15. DISTRIBUTION OF PROFIT — continued

 

As a result of these PRC laws and regulations, the Company’s PRC subsidiary is restricted in its ability to transfer the registered capital and general reserve fund to Trina in the form of dividends, loans or advances and the restricted portion amounted to $7,181,367, $41,171,998 and $125,022,369 of December 31, 2005, 2006 and 2007, respectively.

16. RELATED PARTY TRANSACTIONS AND BALANCES

Related party balances

The amounts due from related parties ($114,769, $Nil and $613,925 as of December 31, 2005, 2006 and 2007, respectively) include cash advances to Changzhou Tianhe Investment Co., Ltd. (“TICL”), one of the former shareholders of Trina China, which was controlled by Mr. Jifan Gao and Mr. Jiqin Gao, our employee and the brother of Mr. Jifan Gao, Tianhe Research, a former investor and subsidiary of the Company, Changzhou Tianhe Electricity and Water Development, a company in which TICL was an investor, Changzhou Tianhe Exterior Walls Installation Co. Ltd., a company controlled by Ms. Chunyan Wu, our director and wife of Mr. Jifan Gao, the Chairman of our company who is an equity owner of TICL, along with Mr. Jiqin Gao and Changzhou Youze S&T Co., Ltd controlled by Mr. Weizhong Wu, the brother of Ms. Chunyan Wu, for Trina China’s purchase of wafers.

Related party transactions

Our long-term bank loans of $4,956,507, $5,122,492 and $nil as of December 31, 2005, 2006 and 2007 were guaranteed by Changzhou Fulai Property Development Co., Ltd., a company controlled by Mr. Canfang Liu and Mr. Lai Shing Yip, the then directors and beneficial shareholders of Trina.

In 2007, Jiangsu Jiuzhou Investment Group Co., Ltd., a company controlled by Mr. Canfang Liu, beneficial shareholder of the Company, provided guarantees for bank loans and letters of credit of Trina China. A guarantee fee of 2% per annum was charged to Trina, amounting to $530,063 during the year ended December 31, 2007. All expenses were paid prior to December 31, 2007.

In December 2007, Trina China entered into a wafer purchase contract for a total price of RMB905,520 (US$123,966) with Changzhou Youze S&T Co., Ltd., a company controlled by Mr. Weizhong Wu, the brother of Ms. Chunyan Wu. The purchase price was determined based on market price, and the transactions have been approved by the audit committee.

The Company obtained short-term financing from Changzhou Fulai Property Development Co., Ltd., a company controlled by Mr. Canfang Liu and Mr. Lai Shing Yip, beneficial shareholders of the Company, and Jiangsu Jiuzhou Investment Group Co., Ltd., a company controlled by Mr. Canfang Liu. The amount and the duration of these short-term financings ranged from RMB8 million (US$1.02 million) to RMB20 million (US$2.56 million) and from four days to 34 days, respectively. Interest was charged at 7.2% per annum. Trina recorded $20,335 in interest expenses related to these financings during the year ended December 31, 2006. Both principal and interest were repaid prior to December 31, 2006.

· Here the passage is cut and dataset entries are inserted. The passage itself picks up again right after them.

(** [_finish] appends one event and its receipt, or raises and changes nothing. *)
Lemma finish_cases op csha adm out rsha rs cid ssha ov m :
  (exists x, _finish op csha adm out rsha rs cid ssha ov m = (Err x, m))
  \/ exists e r, _finish op csha adm out rsha rs cid ssha ov m
       = (Ok (RuntimeMediationReceipt_as_document r), push_receipt r (push_event e m))
     /\ mr_admission_decision r = adm /\ mr_execution_outcome r = out
     /\ (mediator_inv m -> mediator_inv (push_receipt r (push_event e m))).
Proof.
  remember (_finish op csha adm out rsha rs cid ssha ov m) as f eqn:Hf.
  unfold _finish in Hf. M_run Hf.
  destruct (match ov with Some _ => _ | None => _ end) as [kind|x]; [|left; by eexists].
  M_run Hf.
  match type of Hf with context [TrajectoryEvent_build ?a ?b ?c ?d ?e ?f ?g ?h ?i ?j ?k] =>
    destruct (TrajectoryEvent_build a b c d e f g h i j k) as [ev|x] eqn:He end;
    [|left; by eexists].
  M_run Hf. right. eexists ev, _. split; [exact Hf|]. split_and!; [done|done|].
  intros Hm. apply build_sound in He as (Hseq & Hobs & Hdec & Hsubj & Hprev & Hpos & Hdig).
  apply push_inv; try done.
  - rewrite Hseq. lia.
  - by rewrite Hobs.
  - unfold receipt_for. cbn. split_and!; try done. rewrite Hdec.
    destruct (String.eqb_spec adm "ALLOW") as [->|Ha], (String.eqb_spec out "SUCCEEDED") as [->|Ho];
      cbn; split; try done; by intros [? ?].
Qed.

Lemma mediation_finish_ok op csha adm out rsha rs cid ssha ov :
  evolves mediator_ok (_finish (B:=B) (G:=G) op csha adm out rsha rs cid ssha ov).
Proof.
  intros m. destruct (finish_cases op csha adm out rsha rs cid ssha ov m)
    as [[x ->]|(e & r & -> & _ & _ & H)]; [by intros ?|exact H].
Qed.

(** The document of a sealed receipt. *)
Definition mediation_doc (doc : dict) : Prop :=
  exists r, doc = RuntimeMediationReceipt_as_document r /\ re_sha (mr_receipt_sha256 r) = true.

Lemma finish_returns op csha adm out rsha rs cid ssha ov :
  returns mediation_doc (_finish (B:=B) (G:=G) op csha adm out rsha rs cid ssha ov).
Proof.
  unfold _finish. do 4 (apply returns_bind; intros ?). apply returns_bind; intros _.
  apply returns_ret. eexists. split; [reflexivity|]. apply canonical_sha256_sha.
Qed.

Lemma kind_override op ov :
  (exists k, match ov with Some k => Ok k | None => table_item PHASE3_KIND (ro_kind op) end = Ok k
   /\ mem k EVENT_KINDS = true) ->
  forall csha adm out rsha rs cid ssha m,
  operation_wf op -> mediator_inv m ->
  exists e r, _finish op csha adm out rsha rs cid ssha ov m
    = (Ok (RuntimeMediationReceipt_as_document r), push_receipt r (push_event e m)).
Proof.
  intros (k & Hk & Hmem) csha adm out rsha rs cid ssha m [Hsub Ht Hb Ha] Hm.
  unfold _finish. rewrite Hk, M_lift. cbv zeta. rewrite M_get, M_lift.
  match goal with |- context [TrajectoryEvent_build ?a ?b ?c ?d ?e ?f ?g ?h ?i ?j ?k] =>
    assert (exists ev, TrajectoryEvent_build a b c d e f g h i j k = Ok ev) as [ev Hev] end.
  { apply build_ok; try done; try lia.
    - by destruct (_ && _).
    - by destruct (String.eqb _ "ALLOW").
    - apply re_sha_len, Hm. }
  rewrite Hev, M_modify. cbv zeta. rewrite M_modify. by eexists _, _.
Qed.
End mediator_lemmas.
(* ===== verification/RuntimeConfig.v ===== *)
(** * Bound runtime configuration (sdk/liminal_runtime_config/__init__.py)

    A configuration change is admitted only for a plan bound to the observed state
    and epoch; an admitted change advances the epoch and revokes the old authority.
    The backend is host code and runs on the whole host state [S]. *)
From stdpp Require Import gmap.
From Stdlib Require Import Ascii.
From S2P Require Import Prelude PyStr Json Digest Contracts BrokerInterface Mediation.
#[local] Open Scope Z_scope.

(** ** Constants *)
Definition SCHEMA : string := "liminal-bound-runtime-config-receipt-v0.1".
Definition PLAN_SCHEMA : string := "liminal-bound-runtime-config-plan-v0.1".
Definition STATE_SCHEMA : string := "liminal-runtime-state-evidence-v0.1".

Definition AUTHORITY : dict :=
  [("mode", JStr "bound_runtime_configuration_governance");
   ("runtime_mediation_required", JBool true); ("trusted_state_observation", JBool true);
   ("exact_before_state_binding", JBool true); ("monotonic_runtime_epoch", JBool true);
   ("old_epoch_authority_revocation", JBool true); ("digest_only_receipts", JBool true);
   ("raw_environment_access", JBool false); ("secret_material_export", JBool false);
   ("shell_execution", JBool false); ("direct_filesystem_mutation", JBool false);
   ("direct_network_reconfiguration", JBool false);
   ("kernel_or_runtime_escape_resistance", JBool false)].

(** ** Validators *)
Definition _sha (value : json) (name : string) : result string :=
  check_sha RuntimeConfigError (name +:+ " must be lowercase SHA-256") value.

Definition _text (value : string) (name : string) : result string :=
  if String.eqb (py_strip value) "" || negb (String.eqb value (py_strip value))
     || contains_char "000"%char value || (192 <? py_len value)
  then fail RuntimeConfigError (name +:+ " must be a bounded non-empty string")
  else Ok value.

(** [tuple(v)] of a value of a validated scope. *)
Definition py_tuple (v : json) : list json :=
  match v with
  | JList l => l
  | JStr s => map JStr (py_chars s)
  | _ => []
  end.

(** ** Evidence and plans *)
Record RuntimeStateEvidence := {
  rs_host_binding_sha256 : string;
  rs_state_sha256 : string;
  rs_evidence_sha256 : string
}.

Record RuntimeConfigPlan := {
  pl_operation_id : string;
  pl_setting_keys : list string;
  pl_before_state_sha256 : string;
  pl_after_state_sha256 : string;
  pl_change_set_sha256 : string;
  pl_host_binding_sha256 : string;
  pl_epoch_before : Z
}.

Definition keys_scope (keys : list string) : json := JObj [("setting_keys", jstrs keys)].

Definition RuntimeConfigPlan_validate (self : RuntimeConfigPlan) : result unit :=
  _ ← _text (pl_operation_id self) "operation_id";
  _ ← validate_scope "runtime.configure" (keys_scope (pl_setting_keys self));
  _ ← _sha (JStr (pl_before_state_sha256 self)) "before_state_sha256";
  _ ← _sha (JStr (pl_after_state_sha256 self)) "after_state_sha256";
  _ ← _sha (JStr (pl_change_set_sha256 self)) "change_set_sha256";
  _ ← _sha (JStr (pl_host_binding_sha256 self)) "host_binding_sha256";
  _ ← raise_if (String.eqb (pl_before_state_sha256 self) (pl_after_state_sha256 self))
        RuntimeConfigError "runtime configuration plan must change state";
  raise_if (pl_epoch_before self <? 0) RuntimeConfigError
    "epoch_before must be a non-negative integer".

In December 2006, Trina China entered into a contract to dispose of the plant and equipment of the aluminum sidings business for a total price of RMB5.8 million (US$742,761) to Mr. Weifeng Wu and Mr. Weizhong Wu, the brothers of Ms. Chunyan Wu. These assets include land use rights of 7,633 square meters, buildings on the land and equipment. The sales price was determined based on the higher of two formal offers, one of which came from a third party unrelated to the Company, and was approved by the audit committee and all of the independent directors. The resulting loss on disposal of $244,130 is reflected in loss on discontinued operations for the year ended December 31, 2006.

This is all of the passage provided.